- [WHAT IS EXPECTED] Search the entries for the word "nfiles" and return every line where it is found.

Collected data entries:
....
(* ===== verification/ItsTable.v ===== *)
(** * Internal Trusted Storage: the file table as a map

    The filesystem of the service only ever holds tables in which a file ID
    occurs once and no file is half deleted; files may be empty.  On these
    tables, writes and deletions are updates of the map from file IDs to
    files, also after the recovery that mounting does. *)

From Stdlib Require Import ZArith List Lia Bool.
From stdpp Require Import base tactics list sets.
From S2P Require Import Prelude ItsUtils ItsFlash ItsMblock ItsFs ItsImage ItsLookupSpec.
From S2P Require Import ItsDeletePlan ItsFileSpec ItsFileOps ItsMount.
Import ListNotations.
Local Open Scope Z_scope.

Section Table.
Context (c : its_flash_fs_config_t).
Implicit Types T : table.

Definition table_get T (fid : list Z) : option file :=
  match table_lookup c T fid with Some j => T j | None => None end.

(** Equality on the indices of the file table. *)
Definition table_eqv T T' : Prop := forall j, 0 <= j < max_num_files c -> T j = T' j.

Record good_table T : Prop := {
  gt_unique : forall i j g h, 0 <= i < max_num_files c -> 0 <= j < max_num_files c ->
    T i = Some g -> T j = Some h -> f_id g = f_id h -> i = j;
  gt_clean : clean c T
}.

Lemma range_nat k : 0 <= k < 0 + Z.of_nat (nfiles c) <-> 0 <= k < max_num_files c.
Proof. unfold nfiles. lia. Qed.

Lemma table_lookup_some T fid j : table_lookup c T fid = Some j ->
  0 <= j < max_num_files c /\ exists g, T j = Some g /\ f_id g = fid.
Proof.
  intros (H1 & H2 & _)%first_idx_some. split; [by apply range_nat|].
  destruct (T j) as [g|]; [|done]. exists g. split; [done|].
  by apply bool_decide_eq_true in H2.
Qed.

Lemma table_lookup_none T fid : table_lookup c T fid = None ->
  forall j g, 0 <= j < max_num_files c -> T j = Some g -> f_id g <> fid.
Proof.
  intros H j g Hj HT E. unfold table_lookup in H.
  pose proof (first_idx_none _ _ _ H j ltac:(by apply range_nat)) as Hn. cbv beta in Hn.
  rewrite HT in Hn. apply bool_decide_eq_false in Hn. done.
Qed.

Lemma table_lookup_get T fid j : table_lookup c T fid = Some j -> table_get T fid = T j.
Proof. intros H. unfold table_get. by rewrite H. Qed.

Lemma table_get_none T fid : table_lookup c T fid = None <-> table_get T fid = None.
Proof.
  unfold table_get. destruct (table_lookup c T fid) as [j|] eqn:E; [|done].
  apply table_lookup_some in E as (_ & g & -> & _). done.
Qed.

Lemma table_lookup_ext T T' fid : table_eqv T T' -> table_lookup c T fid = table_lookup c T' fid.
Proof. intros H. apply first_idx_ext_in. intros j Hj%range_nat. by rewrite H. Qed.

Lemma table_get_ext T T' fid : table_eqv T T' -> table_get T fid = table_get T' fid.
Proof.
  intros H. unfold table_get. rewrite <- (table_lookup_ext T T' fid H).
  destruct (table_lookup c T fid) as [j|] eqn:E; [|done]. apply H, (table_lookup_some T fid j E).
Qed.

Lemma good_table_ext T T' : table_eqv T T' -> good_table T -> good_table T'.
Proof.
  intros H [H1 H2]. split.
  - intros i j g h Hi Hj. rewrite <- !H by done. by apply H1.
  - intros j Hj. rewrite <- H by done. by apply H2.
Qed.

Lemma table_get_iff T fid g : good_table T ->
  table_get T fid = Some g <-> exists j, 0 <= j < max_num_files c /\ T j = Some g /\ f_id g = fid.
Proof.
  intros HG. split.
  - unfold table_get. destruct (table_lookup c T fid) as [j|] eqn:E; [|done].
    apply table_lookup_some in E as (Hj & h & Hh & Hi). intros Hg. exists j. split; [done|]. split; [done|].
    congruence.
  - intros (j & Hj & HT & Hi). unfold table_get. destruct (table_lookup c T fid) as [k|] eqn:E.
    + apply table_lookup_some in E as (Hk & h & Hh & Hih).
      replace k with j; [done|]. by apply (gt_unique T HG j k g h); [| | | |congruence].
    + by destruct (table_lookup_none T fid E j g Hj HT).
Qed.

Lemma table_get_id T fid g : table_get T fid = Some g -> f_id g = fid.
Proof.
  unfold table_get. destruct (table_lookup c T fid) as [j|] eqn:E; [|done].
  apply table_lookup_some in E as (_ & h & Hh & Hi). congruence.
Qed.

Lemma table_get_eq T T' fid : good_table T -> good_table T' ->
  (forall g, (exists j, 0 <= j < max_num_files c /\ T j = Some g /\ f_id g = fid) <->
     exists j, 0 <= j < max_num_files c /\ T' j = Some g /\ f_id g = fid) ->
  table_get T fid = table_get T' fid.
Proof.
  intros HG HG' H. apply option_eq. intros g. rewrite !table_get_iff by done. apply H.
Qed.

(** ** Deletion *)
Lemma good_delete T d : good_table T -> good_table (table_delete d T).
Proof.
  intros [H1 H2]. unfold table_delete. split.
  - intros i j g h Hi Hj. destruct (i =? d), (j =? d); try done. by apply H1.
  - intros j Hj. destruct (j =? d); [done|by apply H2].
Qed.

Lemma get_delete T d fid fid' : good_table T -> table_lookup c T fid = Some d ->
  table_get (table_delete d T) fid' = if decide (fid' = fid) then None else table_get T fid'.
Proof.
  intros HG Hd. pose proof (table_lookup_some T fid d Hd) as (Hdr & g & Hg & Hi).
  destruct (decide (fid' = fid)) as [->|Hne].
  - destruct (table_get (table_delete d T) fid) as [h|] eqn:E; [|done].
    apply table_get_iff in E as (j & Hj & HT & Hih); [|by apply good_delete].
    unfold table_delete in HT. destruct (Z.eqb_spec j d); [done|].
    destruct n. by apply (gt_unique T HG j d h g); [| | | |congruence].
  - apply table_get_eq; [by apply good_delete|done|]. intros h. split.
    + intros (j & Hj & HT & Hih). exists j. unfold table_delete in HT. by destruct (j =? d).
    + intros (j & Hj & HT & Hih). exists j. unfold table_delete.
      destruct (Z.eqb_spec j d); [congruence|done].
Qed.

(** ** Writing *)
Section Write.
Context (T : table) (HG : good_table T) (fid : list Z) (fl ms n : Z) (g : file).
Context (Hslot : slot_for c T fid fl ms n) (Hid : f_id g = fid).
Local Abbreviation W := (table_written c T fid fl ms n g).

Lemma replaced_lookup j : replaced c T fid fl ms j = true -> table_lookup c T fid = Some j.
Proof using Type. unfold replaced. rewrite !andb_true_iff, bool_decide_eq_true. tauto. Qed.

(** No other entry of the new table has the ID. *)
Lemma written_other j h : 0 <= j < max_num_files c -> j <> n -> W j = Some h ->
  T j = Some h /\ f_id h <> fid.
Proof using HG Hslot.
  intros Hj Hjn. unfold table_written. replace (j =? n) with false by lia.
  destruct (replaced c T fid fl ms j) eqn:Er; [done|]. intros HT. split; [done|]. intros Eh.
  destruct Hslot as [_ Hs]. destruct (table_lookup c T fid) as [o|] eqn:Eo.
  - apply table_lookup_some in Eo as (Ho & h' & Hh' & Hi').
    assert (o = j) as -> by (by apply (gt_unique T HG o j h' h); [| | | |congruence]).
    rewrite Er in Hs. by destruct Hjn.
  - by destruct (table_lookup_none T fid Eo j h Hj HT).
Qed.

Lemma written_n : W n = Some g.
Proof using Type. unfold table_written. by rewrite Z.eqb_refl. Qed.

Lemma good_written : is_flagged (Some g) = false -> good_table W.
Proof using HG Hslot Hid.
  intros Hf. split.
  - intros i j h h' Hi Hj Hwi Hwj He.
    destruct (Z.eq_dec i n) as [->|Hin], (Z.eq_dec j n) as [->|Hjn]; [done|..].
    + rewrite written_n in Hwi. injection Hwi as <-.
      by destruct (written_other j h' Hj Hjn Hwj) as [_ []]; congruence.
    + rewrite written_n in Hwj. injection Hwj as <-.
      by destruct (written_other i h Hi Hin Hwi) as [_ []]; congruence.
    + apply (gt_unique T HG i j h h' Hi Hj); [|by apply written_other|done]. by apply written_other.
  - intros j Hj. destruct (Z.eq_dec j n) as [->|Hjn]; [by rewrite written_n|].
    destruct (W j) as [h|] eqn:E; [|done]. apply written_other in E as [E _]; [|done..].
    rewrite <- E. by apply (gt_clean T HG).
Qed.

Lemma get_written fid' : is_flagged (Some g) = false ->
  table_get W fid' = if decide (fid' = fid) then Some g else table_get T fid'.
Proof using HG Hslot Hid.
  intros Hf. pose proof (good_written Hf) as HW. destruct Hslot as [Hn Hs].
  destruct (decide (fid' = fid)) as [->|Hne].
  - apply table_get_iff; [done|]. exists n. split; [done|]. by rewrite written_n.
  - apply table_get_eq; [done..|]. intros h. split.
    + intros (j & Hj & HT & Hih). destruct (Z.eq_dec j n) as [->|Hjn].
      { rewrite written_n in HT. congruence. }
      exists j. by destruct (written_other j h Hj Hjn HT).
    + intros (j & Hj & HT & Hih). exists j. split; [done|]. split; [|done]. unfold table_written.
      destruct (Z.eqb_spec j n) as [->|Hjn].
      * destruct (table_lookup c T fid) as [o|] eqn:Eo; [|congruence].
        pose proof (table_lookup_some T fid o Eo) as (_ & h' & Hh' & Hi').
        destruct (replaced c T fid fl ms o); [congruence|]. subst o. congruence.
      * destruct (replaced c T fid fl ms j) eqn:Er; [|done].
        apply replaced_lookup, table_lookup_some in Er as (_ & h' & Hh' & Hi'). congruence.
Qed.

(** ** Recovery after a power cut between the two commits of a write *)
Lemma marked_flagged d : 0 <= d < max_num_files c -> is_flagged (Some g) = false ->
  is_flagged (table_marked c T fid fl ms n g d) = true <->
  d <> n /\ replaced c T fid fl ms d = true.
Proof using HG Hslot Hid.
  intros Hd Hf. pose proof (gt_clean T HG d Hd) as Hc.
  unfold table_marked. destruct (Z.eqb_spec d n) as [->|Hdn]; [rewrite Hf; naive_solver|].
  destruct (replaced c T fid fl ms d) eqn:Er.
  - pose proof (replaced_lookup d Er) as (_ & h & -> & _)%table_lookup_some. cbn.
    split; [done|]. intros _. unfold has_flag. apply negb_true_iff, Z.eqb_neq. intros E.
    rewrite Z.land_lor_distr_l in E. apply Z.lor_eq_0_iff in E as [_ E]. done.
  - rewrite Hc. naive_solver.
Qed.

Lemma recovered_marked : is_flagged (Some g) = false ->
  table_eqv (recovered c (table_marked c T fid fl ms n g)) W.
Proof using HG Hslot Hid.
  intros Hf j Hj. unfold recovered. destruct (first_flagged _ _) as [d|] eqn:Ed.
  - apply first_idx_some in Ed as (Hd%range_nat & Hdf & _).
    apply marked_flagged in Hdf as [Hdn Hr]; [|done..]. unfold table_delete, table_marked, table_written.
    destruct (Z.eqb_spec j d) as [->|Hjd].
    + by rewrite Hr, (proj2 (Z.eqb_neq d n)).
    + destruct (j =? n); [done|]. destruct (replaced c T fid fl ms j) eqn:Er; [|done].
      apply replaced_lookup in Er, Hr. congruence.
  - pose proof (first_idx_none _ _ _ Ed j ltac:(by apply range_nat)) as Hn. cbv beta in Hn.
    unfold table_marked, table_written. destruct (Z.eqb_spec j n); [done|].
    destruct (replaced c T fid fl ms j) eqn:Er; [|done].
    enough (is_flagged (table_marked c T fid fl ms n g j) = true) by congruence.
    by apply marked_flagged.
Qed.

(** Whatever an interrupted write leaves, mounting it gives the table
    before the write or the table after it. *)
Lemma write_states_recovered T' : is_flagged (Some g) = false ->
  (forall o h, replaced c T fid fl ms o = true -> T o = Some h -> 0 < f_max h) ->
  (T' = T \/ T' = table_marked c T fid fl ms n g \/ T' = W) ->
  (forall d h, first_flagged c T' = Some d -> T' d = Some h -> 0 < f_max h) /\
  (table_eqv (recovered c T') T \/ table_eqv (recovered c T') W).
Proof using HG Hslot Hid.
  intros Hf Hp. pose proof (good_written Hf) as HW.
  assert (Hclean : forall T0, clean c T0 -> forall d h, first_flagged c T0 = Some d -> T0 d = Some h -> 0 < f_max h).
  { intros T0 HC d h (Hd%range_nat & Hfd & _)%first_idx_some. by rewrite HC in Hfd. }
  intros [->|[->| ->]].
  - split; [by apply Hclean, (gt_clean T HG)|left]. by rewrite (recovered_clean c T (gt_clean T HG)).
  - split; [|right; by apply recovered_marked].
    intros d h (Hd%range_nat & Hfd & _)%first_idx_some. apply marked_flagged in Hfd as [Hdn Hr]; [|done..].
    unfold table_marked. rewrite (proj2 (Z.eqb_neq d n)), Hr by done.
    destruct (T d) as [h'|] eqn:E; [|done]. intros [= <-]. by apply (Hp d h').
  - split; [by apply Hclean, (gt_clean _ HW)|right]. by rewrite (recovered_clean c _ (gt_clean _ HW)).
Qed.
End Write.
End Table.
....
- [WRITTEN RESPONSE]
Lemma range_nat k : 0 <= k < 0 + Z.of_nat (nfiles c) <-> 0 <= k < max_num_files c.
Proof. unfold nfiles. lia. Qed.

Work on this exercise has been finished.